▶ **YOUR OBJECTIVE**
Provide the number of lines of the records that include "skipn", with no other content.

Stored items:
○ ○ ○ ○
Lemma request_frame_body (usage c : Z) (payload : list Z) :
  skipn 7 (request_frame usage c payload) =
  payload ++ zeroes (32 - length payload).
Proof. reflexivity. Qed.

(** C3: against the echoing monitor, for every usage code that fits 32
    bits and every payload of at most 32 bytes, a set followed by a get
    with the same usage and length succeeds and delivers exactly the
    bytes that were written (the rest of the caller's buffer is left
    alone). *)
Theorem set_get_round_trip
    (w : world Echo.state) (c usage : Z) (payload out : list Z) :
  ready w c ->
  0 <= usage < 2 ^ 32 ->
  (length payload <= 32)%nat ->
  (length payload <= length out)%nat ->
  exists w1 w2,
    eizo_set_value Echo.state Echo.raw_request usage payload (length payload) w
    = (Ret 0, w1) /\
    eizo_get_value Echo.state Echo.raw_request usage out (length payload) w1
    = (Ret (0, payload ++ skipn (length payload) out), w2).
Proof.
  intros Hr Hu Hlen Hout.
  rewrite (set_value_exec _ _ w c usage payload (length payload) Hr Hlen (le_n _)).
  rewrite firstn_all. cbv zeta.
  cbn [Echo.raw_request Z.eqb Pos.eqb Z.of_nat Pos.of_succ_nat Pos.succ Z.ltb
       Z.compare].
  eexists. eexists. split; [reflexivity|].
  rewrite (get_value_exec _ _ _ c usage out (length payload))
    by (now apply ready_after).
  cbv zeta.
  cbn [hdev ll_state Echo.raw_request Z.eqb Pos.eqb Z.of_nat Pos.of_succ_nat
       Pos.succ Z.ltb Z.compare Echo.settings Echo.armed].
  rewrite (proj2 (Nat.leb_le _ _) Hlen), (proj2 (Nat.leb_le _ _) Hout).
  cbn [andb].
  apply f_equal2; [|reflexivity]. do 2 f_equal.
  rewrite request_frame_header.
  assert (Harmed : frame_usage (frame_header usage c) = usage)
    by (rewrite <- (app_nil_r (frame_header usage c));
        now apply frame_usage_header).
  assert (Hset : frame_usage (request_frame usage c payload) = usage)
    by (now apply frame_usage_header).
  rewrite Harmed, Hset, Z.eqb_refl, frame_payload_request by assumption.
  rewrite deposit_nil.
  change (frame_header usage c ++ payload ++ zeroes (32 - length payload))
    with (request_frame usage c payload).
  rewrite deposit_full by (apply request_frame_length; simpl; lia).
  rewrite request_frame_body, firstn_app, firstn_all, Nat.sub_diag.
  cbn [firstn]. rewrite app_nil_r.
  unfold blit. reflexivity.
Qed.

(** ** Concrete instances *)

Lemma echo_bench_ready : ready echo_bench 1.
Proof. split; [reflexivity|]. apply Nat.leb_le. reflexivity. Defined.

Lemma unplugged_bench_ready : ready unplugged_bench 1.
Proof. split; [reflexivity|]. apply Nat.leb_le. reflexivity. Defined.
○ ○ ○ ○
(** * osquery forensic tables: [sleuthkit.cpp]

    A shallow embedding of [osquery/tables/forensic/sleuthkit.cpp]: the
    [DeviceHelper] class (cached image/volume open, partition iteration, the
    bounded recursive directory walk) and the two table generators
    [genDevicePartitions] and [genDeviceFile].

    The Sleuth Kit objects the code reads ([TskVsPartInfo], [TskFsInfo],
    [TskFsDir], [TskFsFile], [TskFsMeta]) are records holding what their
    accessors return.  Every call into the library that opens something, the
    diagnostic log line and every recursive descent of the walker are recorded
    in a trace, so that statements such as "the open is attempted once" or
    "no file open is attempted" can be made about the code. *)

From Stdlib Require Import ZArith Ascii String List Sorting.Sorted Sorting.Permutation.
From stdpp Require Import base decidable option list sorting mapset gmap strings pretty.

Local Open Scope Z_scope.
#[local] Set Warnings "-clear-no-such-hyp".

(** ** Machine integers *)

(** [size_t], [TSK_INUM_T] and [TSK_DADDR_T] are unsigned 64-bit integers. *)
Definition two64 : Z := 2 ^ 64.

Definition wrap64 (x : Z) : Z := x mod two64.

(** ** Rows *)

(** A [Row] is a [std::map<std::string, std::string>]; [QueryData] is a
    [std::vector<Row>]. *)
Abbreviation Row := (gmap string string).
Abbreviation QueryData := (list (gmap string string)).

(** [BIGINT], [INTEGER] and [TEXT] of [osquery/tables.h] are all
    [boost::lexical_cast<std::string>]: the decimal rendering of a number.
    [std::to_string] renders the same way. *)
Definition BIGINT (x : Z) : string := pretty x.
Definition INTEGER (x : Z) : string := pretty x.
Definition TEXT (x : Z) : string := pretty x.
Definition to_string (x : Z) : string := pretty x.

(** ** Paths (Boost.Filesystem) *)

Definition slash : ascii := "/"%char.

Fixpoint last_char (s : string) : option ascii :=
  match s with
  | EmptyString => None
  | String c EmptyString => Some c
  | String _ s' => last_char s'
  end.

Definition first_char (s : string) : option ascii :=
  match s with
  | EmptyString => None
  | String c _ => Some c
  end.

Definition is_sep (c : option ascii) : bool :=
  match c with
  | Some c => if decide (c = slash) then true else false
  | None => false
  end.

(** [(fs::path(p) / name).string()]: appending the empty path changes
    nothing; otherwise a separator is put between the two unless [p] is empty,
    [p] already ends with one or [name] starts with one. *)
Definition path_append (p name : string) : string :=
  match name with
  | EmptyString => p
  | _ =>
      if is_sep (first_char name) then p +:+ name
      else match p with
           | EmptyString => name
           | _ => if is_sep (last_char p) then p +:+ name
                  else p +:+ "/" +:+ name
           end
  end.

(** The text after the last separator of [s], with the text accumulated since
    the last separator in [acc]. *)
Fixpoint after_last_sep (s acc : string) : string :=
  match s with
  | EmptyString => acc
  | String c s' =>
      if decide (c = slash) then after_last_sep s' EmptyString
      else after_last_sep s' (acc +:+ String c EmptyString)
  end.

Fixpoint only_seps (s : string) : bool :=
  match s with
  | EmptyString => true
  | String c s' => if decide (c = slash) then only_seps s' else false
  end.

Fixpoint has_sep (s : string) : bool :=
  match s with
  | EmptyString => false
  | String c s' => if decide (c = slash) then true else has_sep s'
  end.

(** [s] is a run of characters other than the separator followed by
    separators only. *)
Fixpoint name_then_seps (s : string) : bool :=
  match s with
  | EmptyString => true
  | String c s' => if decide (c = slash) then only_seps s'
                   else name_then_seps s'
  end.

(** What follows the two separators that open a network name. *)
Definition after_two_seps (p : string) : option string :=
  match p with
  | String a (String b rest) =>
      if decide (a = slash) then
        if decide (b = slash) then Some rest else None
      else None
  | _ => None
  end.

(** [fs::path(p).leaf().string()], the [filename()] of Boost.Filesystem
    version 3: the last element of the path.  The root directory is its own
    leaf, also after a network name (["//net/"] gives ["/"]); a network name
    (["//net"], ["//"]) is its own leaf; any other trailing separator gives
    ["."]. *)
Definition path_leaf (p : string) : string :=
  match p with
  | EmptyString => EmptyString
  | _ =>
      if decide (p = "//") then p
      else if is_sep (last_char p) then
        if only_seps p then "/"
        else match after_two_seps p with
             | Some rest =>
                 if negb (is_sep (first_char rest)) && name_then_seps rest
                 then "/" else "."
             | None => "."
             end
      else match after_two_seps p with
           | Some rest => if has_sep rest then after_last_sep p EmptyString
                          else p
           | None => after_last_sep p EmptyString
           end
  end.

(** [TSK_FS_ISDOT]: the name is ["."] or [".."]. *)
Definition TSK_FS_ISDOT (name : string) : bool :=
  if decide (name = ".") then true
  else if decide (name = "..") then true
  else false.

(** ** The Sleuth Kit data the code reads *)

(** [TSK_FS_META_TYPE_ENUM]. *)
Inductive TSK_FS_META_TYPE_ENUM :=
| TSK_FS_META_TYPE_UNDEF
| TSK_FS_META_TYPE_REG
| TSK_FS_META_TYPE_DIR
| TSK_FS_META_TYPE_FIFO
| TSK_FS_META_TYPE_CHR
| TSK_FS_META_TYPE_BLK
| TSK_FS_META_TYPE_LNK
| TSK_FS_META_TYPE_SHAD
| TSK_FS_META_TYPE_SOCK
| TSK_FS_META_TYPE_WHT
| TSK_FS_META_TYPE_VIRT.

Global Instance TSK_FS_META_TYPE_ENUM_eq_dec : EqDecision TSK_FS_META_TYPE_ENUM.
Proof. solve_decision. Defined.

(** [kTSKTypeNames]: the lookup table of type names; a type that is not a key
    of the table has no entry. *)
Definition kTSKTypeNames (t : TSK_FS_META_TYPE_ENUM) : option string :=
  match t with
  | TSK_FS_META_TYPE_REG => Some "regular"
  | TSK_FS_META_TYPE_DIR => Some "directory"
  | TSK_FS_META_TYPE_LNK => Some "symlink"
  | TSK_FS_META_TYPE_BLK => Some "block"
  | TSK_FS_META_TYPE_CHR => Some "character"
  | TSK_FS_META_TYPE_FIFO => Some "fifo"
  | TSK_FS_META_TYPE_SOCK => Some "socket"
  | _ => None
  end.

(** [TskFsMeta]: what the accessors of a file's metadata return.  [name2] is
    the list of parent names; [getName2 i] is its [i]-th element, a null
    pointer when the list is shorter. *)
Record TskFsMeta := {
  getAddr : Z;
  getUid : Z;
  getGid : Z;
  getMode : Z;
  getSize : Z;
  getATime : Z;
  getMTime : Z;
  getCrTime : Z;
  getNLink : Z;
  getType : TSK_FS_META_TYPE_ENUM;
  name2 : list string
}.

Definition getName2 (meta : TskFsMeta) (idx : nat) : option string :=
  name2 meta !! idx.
○ ○ ○ ○
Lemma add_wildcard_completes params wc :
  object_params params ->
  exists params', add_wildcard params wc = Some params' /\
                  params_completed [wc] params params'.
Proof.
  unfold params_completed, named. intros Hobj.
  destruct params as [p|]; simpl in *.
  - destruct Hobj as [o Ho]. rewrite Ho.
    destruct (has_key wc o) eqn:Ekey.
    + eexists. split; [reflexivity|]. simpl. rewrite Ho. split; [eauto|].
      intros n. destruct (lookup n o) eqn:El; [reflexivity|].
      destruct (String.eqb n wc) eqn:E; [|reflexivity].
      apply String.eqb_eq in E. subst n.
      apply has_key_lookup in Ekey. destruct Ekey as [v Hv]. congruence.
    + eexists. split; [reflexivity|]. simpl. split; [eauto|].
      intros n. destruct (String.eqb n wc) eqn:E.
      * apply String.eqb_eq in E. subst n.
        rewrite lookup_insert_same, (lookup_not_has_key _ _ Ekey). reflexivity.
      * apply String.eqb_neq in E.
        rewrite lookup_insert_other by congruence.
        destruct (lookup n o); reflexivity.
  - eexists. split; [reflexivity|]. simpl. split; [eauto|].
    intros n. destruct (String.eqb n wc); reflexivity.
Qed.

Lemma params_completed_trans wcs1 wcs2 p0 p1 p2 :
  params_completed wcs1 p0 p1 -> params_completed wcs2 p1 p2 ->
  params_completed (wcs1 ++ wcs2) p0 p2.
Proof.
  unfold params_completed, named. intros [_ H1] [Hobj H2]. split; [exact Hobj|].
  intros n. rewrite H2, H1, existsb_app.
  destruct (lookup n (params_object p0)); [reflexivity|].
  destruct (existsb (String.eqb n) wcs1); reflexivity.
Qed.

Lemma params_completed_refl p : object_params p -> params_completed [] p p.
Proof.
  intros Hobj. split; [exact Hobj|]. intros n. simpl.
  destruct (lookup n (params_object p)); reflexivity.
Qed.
○ ○ ○ ○
▶ **RESULT**
2